Daniel Powell [00:06:27]:
It’s amazing, because that’s your PhD work.

Navid Khodaparast [00:06:31]:
Yeah, stroke recovery and plasticity.

Daniel Powell [00:06:31]:
And then they end up partnering with us. Their IRB approval for the first clinical study took two years. Ours took two months—because they laid the groundwork.

Navid Khodaparast [00:06:48]:
They paved the road. And we also got our first NIH grant for that—$217,000.

Daniel Powell [00:06:59]:
That was the first grant we ever got.

Navid Khodaparast [00:07:01]:
$217,000.

Daniel Powell [00:07:02]:
I’ll never forget that number.

Navid Khodaparast [00:07:04]:
It was a Phase One.

Daniel Powell [00:07:06]:
So we leveraged that, went to the FDA, and got something called Breakthrough Device Designation—which is a big deal. It’s like fast track status in the pharma world.

Navid Khodaparast [00:07:32]:
It comes with perks—faster reviews, better communication, and long-term benefits like reimbursement potential and coding support.

Daniel Powell [00:07:37]:
So now we're running what we call our FDA study: the SPROUT Trial. How’s that different from our proof-of-concept study?

Navid Khodaparast [00:07:47]:
Well, the proof-of-concept was open label. All the patients got the same treatment. No control group, no placebo. In our world, it’s called sham treatment.

Navid Khodaparast [00:08:13]:
The SPROUT Trial is a randomized controlled, multi-site study. Babies either get active treatment—stimulation to the ear—or sham treatment. Sham means the device looks like it's on but delivers no stimulation.

Daniel Powell [00:08:43]:
Even the person programming it doesn’t know which is which. And babies don’t experience placebo effects. So it’s the best control setup you can have.

Navid Khodaparast [00:08:53]:
That’s where Alejandro was so crucial.

Alejandro Covalin [00:08:55]:
Because even though babies don’t have a placebo response, the person administering treatment could bias results if they knew who was receiving what.

Navid Khodaparast [00:09:06]:
Exactly. Even subtle changes in attention or care can affect outcomes. So both devices have to look identical—same flashing lights, same weight. One just happens to deliver stimulation, and the other doesn’t.

Alejandro Covalin [00:09:59]:
The nurse can’t be able to tell which is which. Everything must be the same.

Navid Khodaparast [00:10:11]:
It’s like the pharma world—active pill and placebo pill must be indistinguishable in look, taste, weight.

Alejandro Covalin [00:10:26]:
But here, the device itself is supposed to give you confirmation it's working.

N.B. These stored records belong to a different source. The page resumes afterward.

(** X16. When the compiler reports the same flags for both option
    strings and the predicate fails every trial, the program prints the
    [end] options followed by the flags that bring every option back to
    its [begin] state, in the order of the [begin] report. *)
Theorem main_all_rejected (h : heap) :
  (forall argv, exists e, testPredicate tokenise run_cmd argv = Raise e
                          /\ PredicateFailure utf8_ok e) ->
  exists h',
    main run_cc utf8_ok tokenise run_cmd h begin_args end_args compiler separator
    = (h', Ok (String.concat separator
                 (end_args
                  ++ flat_map emit
                       (List.filter (differs (parse_report end_rows))
                          (parse_report begin_rows))))).
Proof.
  intros Hpred.
  destruct (main_reports h) as (h2 & base & reach & Hb & He & Hargs & Hcc & ->).
  set (result := mkOptimizers (options base) (args reach) (cc base)).
  assert (Hq : query run_cc (args result) (cc result) = Ok (parse_report end_rows)).
  { unfold query. cbn [args cc result]. now rewrite Hargs, Hcc, Hend. }
  assert (Himpl : forall k, In k (dict_keys (deref h2 (options base))) ->
                            exists v, dict_get (parse_report end_rows) k = Some v).
  { rewrite Hb. intros k Hk. apply dict_get_key. now apply Hflags. }
  exists h2. unfold regress. fold result.
  rewrite (regress_loop_all_rejected run_cc utf8_ok (testPredicate tokenise run_cmd)
             base result (parse_report end_rows) eq_refl Hq h2 _ Hpred Himpl).
  - unfold flatten. rewrite Hq. cbn [bind options result].
    rewrite (diff_items_ok _ _ Himpl). cbn [bind].
    cbn [args result]. now rewrite transform_emit, Hb, Hargs.
  - rewrite He, Hb. intros k Hk. apply dict_get_key. now apply Hflags.
Qed.

End Program.

(** X17. Whatever the predicate does, a line the program prints is the
    [end] options followed by tokens that all start with [-f], joined by
    the separator. *)
Theorem main_prints_end_options
  (run_cc : string -> list string -> cc_outcome) (utf8_ok : string -> bool)
  (tokenise : list string -> res (list string))
  (run_cmd : list string -> run_outcome)
  (h h' : heap) (begin_args end_args : list string)
  (compiler separator out : string) :
  main run_cc utf8_ok tokenise run_cmd h begin_args end_args compiler separator
  = (h', Ok out) ->
  exists flags,
    out = String.concat separator (end_args ++ flags)
    /\ forall t, In t flags -> String.prefix "-f" t = true.
Proof.
  intros Hmain.
  destruct (run_cc compiler begin_args) as [begin_rows| | |] eqn:Hbegin;
    try (unfold main, fromArgs, query in Hmain; rewrite Hbegin in Hmain;
         discriminate).
  destruct (run_cc compiler end_args) as [end_rows| | |] eqn:Hend;
    try (unfold main, fromArgs, query in Hmain; rewrite Hbegin in Hmain;
         cbn [bind] in Hmain; rewrite Hend in Hmain; discriminate).
  destruct (main_reports run_cc utf8_ok tokenise run_cmd begin_args end_args
              compiler separator begin_rows end_rows Hbegin Hend h)
    as (h2 & base & reach & Hb & He & Hargs & Hcc & Heq).
  rewrite Heq in Hmain. clear Heq. unfold regress in Hmain.
  destruct (regress_loop _ _ _ h2 base _ _) as [h3 [u|e]] eqn:Hloop;
    [|discriminate].
  apply regress_loop_frame in Hloop as [_ Hkeys]; [|reflexivity].
  destruct (flatten run_cc h3 _) as [argv|e] eqn:Hflat; cbn [bind] in Hmain;
    [|discriminate].
  injection Hmain as _ <-.
  destruct (flatten_shape _ _ _ _ Hflat) as (flags & -> & _ & Hprefix).
  cbn [args options] in *. exists flags. split; [now rewrite Hargs|].
  apply Hprefix. rewrite Hkeys, Hb. apply parse_report_prefix.
Qed.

So we had to engineer around that.

Daniel Powell [00:10:38]:
So, what are the primary outcomes we’re looking for in this trial?

Navid Khodaparast [00:10:42]:
With NOWS babies, the goal is to reduce how long they need oral morphine. The standard of care is to administer morphine every three hours, escalating until symptoms are under control, then slowly weaning off. That whole process takes an average of 23 days.

Daniel Powell [00:12:54]:
It’s a long process.

Daniel Powell [00:12:57]:
That’s eight times a day, every day, in the NICU.

Alejandro Covalin [00:13:01]:
These babies stay in the NICU all 23 days.

Navid Khodaparast [00:13:05]:
It’s incredibly expensive—but it’s the only reliable treatment we currently have.